Reputation: 40169
mysql> describe jobs;
+--------------+---------+------+-----+---------+----------------+
| Field | Type | Null | Key | Default | Extra |
+--------------+---------+------+-----+---------+----------------+
| job_id | int(11) | NO | PRI | NULL | auto_increment |
| candidate_id | int(11) | NO | MUL | NULL | |
| company_id | int(11) | NO | MUL | NULL | |
| start_date | date | NO | MUL | NULL | |
| end_date | date | NO | MUL | NULL | |
+--------------+---------+------+-----+---------+----------------+
5 rows in set (0.01 sec)
Each candidate can have multiple jobs. I want to find the latest job for each candidate (based on start date, because end date can be 0000-00-00), and check (in PHP) if the end_Date is not 0000-00-00.
(if your last end date is not 0000-00-00, then you are currently unemployed, which is what I am looking for; I don't know how to do this in my query, so will do it in PHP).

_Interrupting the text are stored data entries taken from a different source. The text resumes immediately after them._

(** ** What an engine makes of its dispatch

    Every call of an engine comes down to a sequence of dispatch calls. *)
Section serve.
Context {K D O : Type} `{!Dispatch K D O}.
Implicit Types d : D.
Definition serve1 (c : DispatchCall K) d : D * list O :=
  match c with
  | CStream cx ports s => on_stream cx ports s d
  | CDatagram cx ports payload => on_datagram cx ports payload d
  | CFlowEnd k reason stats finals ports emit => on_flow_end k reason stats finals ports emit d
  | CTick now stamp orientation_of emit => dispatch_tick now stamp orientation_of emit d
  | CRetain alive => (retain alive d, [])
  | CLifecycle ev tcp => lifecycle ev tcp d
  end.
Fixpoint serve (cs : list (DispatchCall K)) d : D * list O :=
  match cs with
  | [] => (d, [])
  | c :: cs => let (d, out) := serve1 c d in let (d, out') := serve cs d in (d, out ++ out')
  end.
Definition served d (r : D * list O) : Prop := exists cs, serve cs d = r.
Lemma serve_app cs cs' d : serve (cs ++ cs') d = ((serve cs' (serve cs d).1).1, (serve cs d).2 ++ (serve cs' (serve cs d).1).2).
Proof.
  revert d. induction cs as [|c cs IH]; intros d; cbn; [by destruct (serve cs' d)|]. destruct (serve1 c d) as [d1 o1]. rewrite IH.
  destruct (serve cs d1) as [d2 o2]. cbn. by rewrite app_assoc.
Qed.
Lemma served_refl d : served d (d, []).
Proof. by exists []. Qed.
Lemma served_one c d : served d (serve1 c d).
Proof. exists [c]. cbn. destruct (serve1 c d) as [d1 o]. by rewrite app_nil_r. Qed.
Lemma served_trans d d1 d2 o1 o2 : served d (d1, o1) -> served d1 (d2, o2) -> served d (d2, o1 ++ o2).
Proof. intros [cs E1] [cs' E2]. exists (cs ++ cs'). rewrite serve_app, E1. cbn [fst snd]. by rewrite E2. Qed.

Section engine.
Context {C F R : Type} `{Countable K} `{!Lru K (FlowEntry.t unit) C}.
Context `{Reassembler R} `{Diagnostics R} `{!ReassemblerFactory K F R} `{FrameParser}.
Variable extract : PacketView.t -> option (Extracted.t K).
Variable hash_frame : list Z -> Z.
Variable order : gmap K (StreamFlow.t R) -> list (K * StreamFlow.t R).
Implicit Types (x : FlowDriver.t K C F R).
Import Engine.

The query SELECT candidate_id, end_Date FROM jobs ORDER BY candidate_id , start_date DESC
gets me halfway there.
+--------------+------------+
| candidate_id | end_Date |
+--------------+------------+
| 1 | 2019-08-31 |
| 1 | 2019-01-31 |
| 1 | 2019-05-31 |
| 2 | 0000-00-00 |
| 2 | 2018-02-28 |
| 2 | 2017-05-31 |
| 2 | 2016-09-30 |
| 3 | 0000-00-00 |
| 3 | 2019-05-31 |
| 4 | 2019-04-30 |
| 4 | 2019-09-30 |
(How) can I get only the first entry (row with the most recent start_date
) for each candidate Id? And can I get only those where the end date is not 0000-00-00?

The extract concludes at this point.